According to the Boston Globe, Half the Sky: Turning Oppression into Opportunity for Women Worldwide is “urgent, passionate, compelling and a grab-the-reader-by-the-lapels wake-up call.” It is also our October book guide recommendation for GIVEGROWGO supporters. We’ve featured Nicholas D. Kristoff and Sheryl WuDunn’s follow-up to Half the Sky
, A Path Appears, in our previous post and we believe that this book will be inspiring to those who believe in gender equality and empowering women. Nicholas D. Kristoff and Sheryl WuDunn are well known for winning the Journalism Pulitzer Prize as a married couple and Half The Sky is a passionate call to arms against the oppression against women around the globe, which they have termed ‘the central moral challenge of our time.’ The book features many stories of inspiring and extraordinary women across the globe who have shown the best and most effective ways to fight global poverty and unleash the power of women.
Half the Sky is a call for help, a call for contribution but also a call to volunteers worldwide to do their part.

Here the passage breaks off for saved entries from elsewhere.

Lemma gate_of_seen name g s : Inv x s → gate_of x name s = Some g → gate_seen (s_log s) name g.
Proof.
  intros Hi. unfold gate_of. destruct (decide (name = x_root x)) as [->|Hn].
  - destruct (s_main s) as [|[] []] eqn:E; try done. intros [= ->].
    pose proof (inv_main _ _ Hi) as Hm. rewrite E in Hm. destruct Hm as (H1 & H2 & _ & H3).
    split_and!; [by auto|done| |done|by auto].
    destruct g as [|k|k]; simpl in *; [done|..]; destruct H3 as (? & ? & ?); split_and!; auto.
  - destruct (s_ready s !! name) as [[]|] eqn:E; try done. intros [= ->].
    destruct (inv_ready _ _ Hi name _ E) as (H1 & H2 & H3 & H4).
    split_and!; [by auto|done| |done|done].
    destruct g as [|k|k]; simpl in *; [done|..]; destruct H4 as (? & ? & ?); split_and!; auto;
      (intros [?|?]; [auto|done]).
Qed.

Lemma gate_enter_Inv name g index s :
  Inv x s → gate_seen (s_log s) name g →
  (no_external x name ∨ name = x_root x → In (HealthAnswered name (Ok tt)) ∈ s_log s) →
  setup_evidence (s_log s) name index →
  Inv x (gate_enter x name index s).
Proof.
  intros Hi (_ & Hd & _ & Hs & Hm) Hh Hc. unfold gate_enter.
  destruct (decide (name = x_root x)) as [->|Hn].
  - apply enter_main_setup_Inv; auto.
  - destruct (Hs Hn). apply enter_dependency_setup_Inv; auto.
Qed.

Lemma gate_failed_Inv name g e s :
  Inv x s → gate_of x name s = Some g → Inv x (gate_failed x name e s).
Proof.
  intros Hi Hg. pose proof (gate_of_seen _ _ _ Hi Hg) as (_ & Hd & _ & _ & Hm).
  unfold gate_failed. destruct (decide (name = x_root x)) as [->|Hn].
  - apply Inv_main; [done|by split_and!; auto|done].
  - unfold dependency_failed. auto with ratect.
Qed.

Lemma set_gate_Inv name g g' s :
  Inv x s → gate_of x name s = Some g →
  gate_evidence x (s_log s) name (no_external x name ∨ name = x_root x) g' →
  Inv x (set_gate x name g' s).
Proof.
  intros Hi Hg Hev. pose proof (gate_of_seen _ _ _ Hi Hg) as (_ & Hd & _ & Hs & Hm).
  unfold set_gate. destruct (decide (name = x_root x)) as [->|Hn].
  - apply Inv_main; [done| |done]. split_and!; auto.
    destruct g' as [|k|k]; simpl in *; [done|..]; destruct Hev as (? & ? & ?); split_and!; auto.
  - destruct (Hs Hn). apply Inv_ready_cell; [done| |done]. split_and!; auto.
    destruct g' as [|k|k]; simpl in *; [done|..]; destruct Hev as (? & ? & ?); split_and!; auto.
Qed.

Lemma health_answered_Inv name answer s s' :
  In (HealthAnswered name answer) ∈ s_log s →
  Inv x s → health_answered x name answer s = Some s' → Inv x s'.
Proof.
  intros He Hi H. unfold health_answered in H.
  destruct (gate_of x name s) as [[]|] eqn:E; try done. injection H as <-.
  destruct answer as [[]|e]; [|by eapply gate_failed_Inv].
  eapply gate_enter_Inv.
  - auto with ratect.
  - by eapply (gate_of_seen name GHealth); [auto with ratect|].
  - intros _. simpl. by right.
  - intros j Hj. lia.
Qed.

Lemma exec_requested_Inv name s s' :
  Inv x s → exec_requested x name s = Some s' → Inv x s'.
Proof.
  intros Hi H. unfold exec_requested in H.
  destruct (gate_of x name s) as [[|k|]|] eqn:E; try done.
  destruct (setup_commands x name !! k) as [command|] eqn:Ec; [|done].
  destruct (has_permit x s); [|done]. injection H as <-.
  destruct (gate_of_seen _ _ _ Hi E) as (Hs & Hd & (Hh & Hc & Ht) & _).
  assert (s_log (set_gate x name (GExec k) (take_permit s)) = s_log s) as El.
  { unfold set_gate. by destruct (decide _). }
  apply Inv_log.
  - eapply set_gate_Inv; [auto with ratect|exact E|]. by split_and!.
  - rewrite El. intros a [= <-]. split_and!; try done. split_and!; [done|exact Hh|done|by eauto|].
    destruct (Ht _ Ec) as [Ht'|Ht']; [by left|]. right. split; [done|]. by apply Hd.
Qed.

Lemma exec_answered_Inv name index answer s s' :
  In (ExecAnswered name index answer) ∈ s_log s →
  Inv x s → exec_answered x name index answer s = Some s' → Inv x s'.
Proof.
  intros He Hi H. unfold exec_answered in H.
  destruct (gate_of x name s) as [[| |k]|] eqn:E; try done;
    destruct (setup_commands x name !! index) as [command|] eqn:Ec; try done.
  destruct (decide _) as [<-|]; [|done]. injection H as <-.
  destruct (setup_verdict name index command answer) as [[]|e] eqn:Ev.
  2: { eapply gate_failed_Inv; [auto with ratect|exact E]. }
  pose proof (gate_of_seen _ _ _ Hi E) as Hg.
  destruct Hg as (_ & _ & (Hh & Hc & _) & _).
  eapply gate_enter_Inv; [auto with ratect|exact (gate_of_seen name (GExec index) s Hi E)|exact Hh|].
  intros j Hj. simpl. destruct (decide (j = index)) as [->|]; [|apply Hc; lia].
  destruct answer as [[code output]|e]; simpl in Ev; [|done].
  destruct (code =? 0)%Z eqn:E0; [|done]. bool_to_prop. subst. eauto.
Qed.

(** *** The task's own container *)

Lemma run_requested_Inv s s' : Inv x s → run_requested x s = Some s' → Inv x s'.
Proof.
  intros Hi H. unfold run_requested in H. destruct (_ && _) eqn:G; [|done]. injection H as <-.
  bool_to_prop. destruct (s_main s) as [|] eqn:Em; [|done].
  assert (deps_evidence x (s_log s) (x_root x)) as Hd by by apply all_ready_evidence.
  assert (∀ c, Out (RunContainer c) ∉ s_log s) as Hfresh.
  { intros c Hc%(inv_run_sent _ _ Hi). by rewrite Em in Hc. }
  apply Inv_log.
  - apply Inv_post. apply Inv_main; [done| |by rewrite Em].
    split_and!; [done|done|by destruct (x_readiness_gate x)].
  - intros a [= <-]. split_and!; try done. split_and!; [done| | |].
    + simpl. pose proof (Hfresh (x_root x)). set_solver.
    + intros c Hc. eapply created_evidence_mono; [|eapply is_created_evidence; [exact Hi|]].
      * simpl. set_solver.
      * rewrite forallb_forall in H. apply H. apply list_elem_of_In. by apply elem_of_elements.
    + eapply deps_evidence_mono; [|exact Hd]. simpl. set_solver.
Qed.

Lemma run_started_Inv s s' :
  In RunStarted ∈ s_log s → Inv x s → run_started x s = Some s' → Inv x s'.
Proof.
  intros He Hi H. unfold run_started in H. destruct (s_main s) as [|[] gate] eqn:E; try done.
  injection H as <-. pose proof (inv_main _ _ Hi) as Hm. rewrite E in Hm.
  destruct Hm as (H1 & _ & H2). apply Inv_started, Inv_main; [done| |done].
  split_and!; [done|done|]. destruct gate; try done. by destruct H2.
Qed.

Lemma run_answered_Inv answer s s' : Inv x s → run_answered x answer s = Some s' → Inv x s'.
Proof.
  intros Hi H. unfold run_answered in H. repeat case_match; simplify_eq; auto with ratect.
Qed.

Lemma inspect_answered_Inv answer s s' : Inv x s → inspect_answered answer s = Some s' → Inv x s'.
Proof.
  intros Hi H. unfold inspect_answered in H.
  destruct (s_main s) as [|started gate] eqn:E; [done|].
  destruct gate; try done. injection H as <-. pose proof (inv_main _ _ Hi) as Hm. rewrite E in Hm.
  destruct Hm as (H1 & H2 & _). apply Inv_main; [done| |done].
  split_and!; [done|done|]. by destruct answer as [[]|].
Qed.

(** *** Every step *)

Lemma handle_Inv e s s' : In e ∈ s_log s → Inv x s → handle x e s = Some s' → Inv x s'.
Proof.
  intros He Hi H. destruct e; simpl in H;
    eauto using create_answered_Inv, identity_applied_Inv;
    try (injection H as <-; auto with ratect);
    (destruct (decide _); [|done]).
  - by eapply network_answered_Inv.
  - by eapply image_resolved_Inv.
  - by eapply prepare_failed_Inv.
  - by eapply create_requested_Inv.
  - by eapply ready_called_Inv.
  - by eapply start_requested_Inv.
  - by eapply start_answered_Inv.
  - by eapply exit_answered_Inv.
  - by eapply output_answered_Inv.
  - by eapply health_answered_Inv.
  - by eapply exec_requested_Inv.
  - by eapply exec_answered_Inv.
  - by eapply watch_answered_Inv.
  - by eapply run_requested_Inv.
  - by eapply run_started_Inv.
  - by eapply run_answered_Inv.
  - by eapply inspect_answered_Inv.
  - unfold grace_expired in H. repeat case_match; simplify_eq. auto with ratect.
  - unfold interrupt_seen in H. repeat case_match; simplify_eq. auto with ratect.
Qed.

For our readers who are ‘time-challenged,’ here are some of the takeaways from Half the Sky: Turning Oppression into Opportunity for Women Worldwide:
So the time is ripe for a new emancipation movement to empower women and girls around the world. Politicians should take heed: in the United States, a 2006 poll found that 60 percent of respondents said that “improving the treatment of women in other countries” was “very important” for American foreign policy (another 30 percent said it was “somewhat important”). The movement should adhere to these principles:
- Strive to build broad coalitions across liberal and conservative lines. This makes practical results far easier to achieve.
- Resist the temptation to oversell. The humanitarian community has undermined its credibility with its exaggerated predictions. Research about women tends to come from people who care passionately about justice and gender, and who have convictions before they begin their studies. So be cautious about the findings. There’s nothing to be gained by exaggeration.

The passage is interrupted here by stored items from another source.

Lemma run_events_le s events s' :
  Inv x s → Keys x s → run_events x s events = Some s' →
  length (filter (λ e, is_signal e = false) events) + measure s' ≤ measure s.
Proof.
  revert s. induction events as [|e events IH]; intros s Hi Hk H; simpl in H.
  { simplify_eq. simpl. lia. }
  destruct (step x s e) as [s1|] eqn:E; [|done].
  destruct (step_lt _ _ _ Hi Hk E) as (Hlt & Hi1 & Hk1). specialize (IH s1 Hi1 Hk1 H).
  rewrite filter_cons. destruct (is_signal e) eqn:He.
  - rewrite decide_False by congruence. lia.
  - rewrite decide_True by done. simpl. lia.
Qed.
End steps.

(** A run ends.  Whatever the daemon answers and in whatever order, a run of
    a task takes at most as many steps, signals apart, as a number fixed
    before it starts: a few for each container of the graph, two for each
    setup command and a constant for the task's own. *)
Theorem startup_terminates x interrupts events s :
  run_events x (begin x interrupts) events = Some s →
  length (filter (λ e, is_signal e = false) events) ≤ measure x (begin x interrupts).
Proof.
  intros H. apply run_events_le in H; [lia|apply begin_Inv|]. unfold Keys, begin.
  destruct (x_existing_network x); simpl; set_solver.
Qed.

Lemma startup_terminates_witness :
  length (filter (λ e, is_signal e = false) example_events) = 19 ∧
  length (filter (λ e, is_signal e = false) example_events) ≤
    measure example_context (begin example_context interrupts_new).
Proof.
  split; [vm_compute; reflexivity|].
  refine (startup_terminates example_context interrupts_new example_events
    (example_state example_events) _).
  apply example_run_events. vm_compute. discriminate.
Defined.
(** The head of the graceful loop, up to its wait: the ladder's first rung,
    the stops that are ready, and the end when none is in flight. *)
Definition loop_head (s : cstate) : cstate :=
  if escalated s then set_phase PDraining s
  else
    let ready := filter (λ r, stop_ready s r = true) (k_queued s) in
    let s := set_queued (filter (λ r, stop_ready s r ≠ true) (k_queued s)) s in
    let s := foldl (λ s r, request_stop r s) s ready in
    set_phase (if bool_decide (length (k_in_flight s) = 0) then PDraining else PStopping) s.

Definition find_removal (name : string) (l : list removal) : option removal :=
  snd <$> list_find (λ r, rm_name r = name) l.

(** A stop's own milestone, once, while its removal is under way. *)
Definition stop_succeeded (name : string) (s : cstate) : option cstate :=
  match k_phase s, find_removal name (k_in_flight s) with
  | (PStopping | PDraining), Some r =>
      if decide (name ∈ k_stopped s) then None
      else
        let s := set_stopped ({[name]} ∪ k_stopped s) s in
        Some (if rm_narrate r && rm_started r then cemit (CPost (ContainerStopped name)) s else s)
  | _, _ => None
  end.

Definition stop_answered (name : string) (answer : result () string) (s : cstate)
    : option cstate :=
  match k_phase s, find_removal name (k_in_flight s) with
  | PStopping, Some r =>
      let s := forget r (report r answer s) in
      Some (loop_head (set_waiting ((λ dependents, dependents ∖ {[name]}) <$> k_waiting s) s))
  | PDraining, Some r => Some (forget r (report r answer s))
  | _, _ => None
  end.

(** [until_interrupted(wait_for(escalate_at), next)] losing its race. *)
Definition escalation_seen (s : cstate) : option cstate :=
  match k_phase s with
  | PStopping => if escalated s then Some (set_phase PDraining s) else None
  | _ => None
  end.

Definition cleanup_done (s : cstate) : cstate :=
  set_phase PDone (if k_abandoned s then set_failed true s else s).

Definition network_stage (sigints : option nat) (s : cstate) : cstate :=
  match owns_network i with
  | Some network =>
      if k_abandoned s then cleanup_done s
      else set_phase (PNetwork sigints)
        (cemit (RemoveNetwork network) (cemit (CPost RemovingNetwork) s))
  | None => cleanup_done s
  end.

- Helping women doesn’t mean ignoring men.
- American feminism must become less parochial, so that it is every bit as concerned about sex slavery in Asia as with Title IX sports programs in Illinois. Likewise, Americans of faith should try as hard to save the lives of African women as the lives of unborn fetuses. In short, all of us need to become more cosmopolitan and aware of global repression based on gender.
- Any movement will need to be flexible: it should be relentlessly empirical and open to different strategies in different places and cultures.